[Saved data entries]
= Beginning of Section =

Lemma as_restore src b :
  rs_snapshot_type src = Continuation →
  hoare (runs_as b) (restore_vm su sid src) (λ r h, r = Ok tt ∧ runs_as (revived src b) h).
Proof.
  intros Ety. unfold restore_vm, try_restore. rewrite Ety.
  eapply (hoare_bind _ _ _ (λ r h, r = Ok tt ∧ runs_as (revived src b) h));
    [|intros r; apply hoare_pure; intros ->; by apply hoare_ret].
  eapply hoare_bind; [apply as_try|]. intros r. apply hoare_pure. intros ->.
  eapply hoare_bind; [apply as_connect|]. intros r. apply hoare_pure. intros ->.
  eapply (hoare_bind _ _ _ (λ r h, r = Ok tt ∧ runs_as _ h)).
  { unfold take_storages. eapply hoare_bind; [eapply hoare_bind; [apply as_upd|]; intros []; apply as_upd|]. intros [].
    eapply hoare_bind; [apply as_with_client, as_note|]. intros []. apply hoare_ret. intros h Hb. split; [done|exact Hb]. }
  intros r. apply hoare_pure. intros ->. rewrite (bool_decide_false (Continuation = Environment)) by done.
  eapply hoare_seq; [by apply hoare_ret|]. intros [].
  eapply hoare_bind; [apply as_with_client, as_note|]. intros [].
  eapply hoare_bind; [apply as_upd|]. intros [].
  eapply (hoare_bind _ _ _ (λ _, runs_as (revived src b))); [|intros []; by apply hoare_ret].
  case_bool_decide; [|by apply hoare_ret]. unfold cleanup_work_dir.
  eapply hoare_bind; [apply as_call|]. intros r. apply hoare_ret. by intros h [].
Qed.

Lemma as_slot src b net fail :
  rs_snapshot_type src = Continuation →
  hoare (runs_as b) (restore_slot su sid src net fail) (λ r h, r = Ok tt ∧ runs_as (revived src b) h).
Proof.
  intros Ety. unfold restore_slot. eapply hoare_bind; [by apply as_restore|]. intros r. apply hoare_pure. intros ->.
  eapply hoare_bind; [apply as_field|]. intros p. apply hoare_pure. intros ->.
  eapply (hoare_bind _ _ _ (λ r h, r = Ok tt ∧ runs_as (revived src b) h)).
  { case_bool_decide; [by apply hoare_ret|]. unfold add_to_cgroup. case_match; [by apply hoare_ret|].
    eapply hoare_bind; [apply as_field|]. intros x. apply hoare_pure. intros ->. apply as_try. }
  intros r. apply hoare_pure. intros ->. unfold dump.
  eapply hoare_bind; [apply as_try|]. intros r. apply hoare_pure. intros ->. by apply hoare_ret.
Qed.
End success.

Section roundtrip.
Context `{TemplateCodec} `{HashOrder} (su : Setup) (ad : Admin).
Implicit Types (h : Host) (b : Sandbox) (w : WorkloadIdentity).

(** A continuation snapshot that succeeded is the template of its sandbox,
    stored unconsumed. *)
Lemma snapshot_stored id tid k w t h h1 :
  cio (store h) = [] →
  create_from_sandbox su ad id tid k Continuation (Some w) h = Some (Ok t, h1) →
  ∃ b m, continuation_store su = true ∧ sandboxes h !! id = Some b ∧
    t = sandbox_template su ad b tid (from_workload_identity (pod_uid w) (generation w)) Continuation (Some w) None m ∧
    cio (store h1) = [] ∧ lookup_entry (entry_dir w) (store h1) = Some (mkDir (Some (to_json t)) false).
Proof.
  intros Hio. unfold create_from_sandbox. rewrite (bool_decide_true (Continuation = Continuation)) by done. cbn [negb andb].
  rewrite bind_run. unfold this, gets at 1. destruct (sandboxes h !! id) as [b|] eqn:Eb; [|done].
  destruct (negb (match sb_status b with StRunning _ => true | _ => false end)); [done|].
  destruct (negb (sb_virtio_blk b)); [done|].
  rewrite (bool_decide_false (Continuation = WarmFork)) by done. rewrite bind_run. unfold mret, M_ret. cbv beta iota zeta.
  rewrite bind_run. unfold prepare_snapshot_dir. destruct (continuation_store su) eqn:Ecs; cbn [negb]; [|done].
  rewrite bind_run. unfold in_store at 1, c_snapshot_exists, c_dir_exists, cio_next. munfold. rewrite Hio. simpl.
  destruct (lookup_entry (entry_dir w) (store h)) as [d0|] eqn:Ed; [by rewrite bool_decide_true by eauto|].
  rewrite bool_decide_false by by intros []. simpl.
  destruct (c_create_dir_all_free (entry_dir w) (store h) Hio) as (c0 & E0 & Hio0 & Hd0). rewrite Ed in Hd0. simpl in Hd0.
  unfold in_store. simpl. rewrite E0. simpl. destruct (default true (head (ext h))); [|done]. simpl.
  unfold keep_template. cbn [Types.snapshot_type sandbox_template]. rewrite Ecs. cbn [negb].
  unfold in_store. munfold. simpl.
  match goal with |- context [c_save ?u c0] => set (t0 := u) end.
  destruct (c_save t0 c0) as [[[[]|e] c1]|] eqn:Es; [|done|done]. simpl. intros [= <- <-].
  destruct (c_save_stored w t0 c0 c1) as [Hio1 Hd1]; [done|done| |done|].
  { intros d. rewrite Hd0. by intros [= <-]. }
  exists b, (be_snapshot (ad_env ad) id (continuation_path ad w)). done.
Qed.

= End of Section =

PROBLEM TO SOLVE —
The lines of the records that contain the string "munfold" should be located and copied.

RESPONSE AREA —
  rewrite bind_run. unfold in_store at 1, c_snapshot_exists, c_dir_exists, cio_next. munfold. rewrite Hio. simpl.
  unfold in_store. munfold. simpl.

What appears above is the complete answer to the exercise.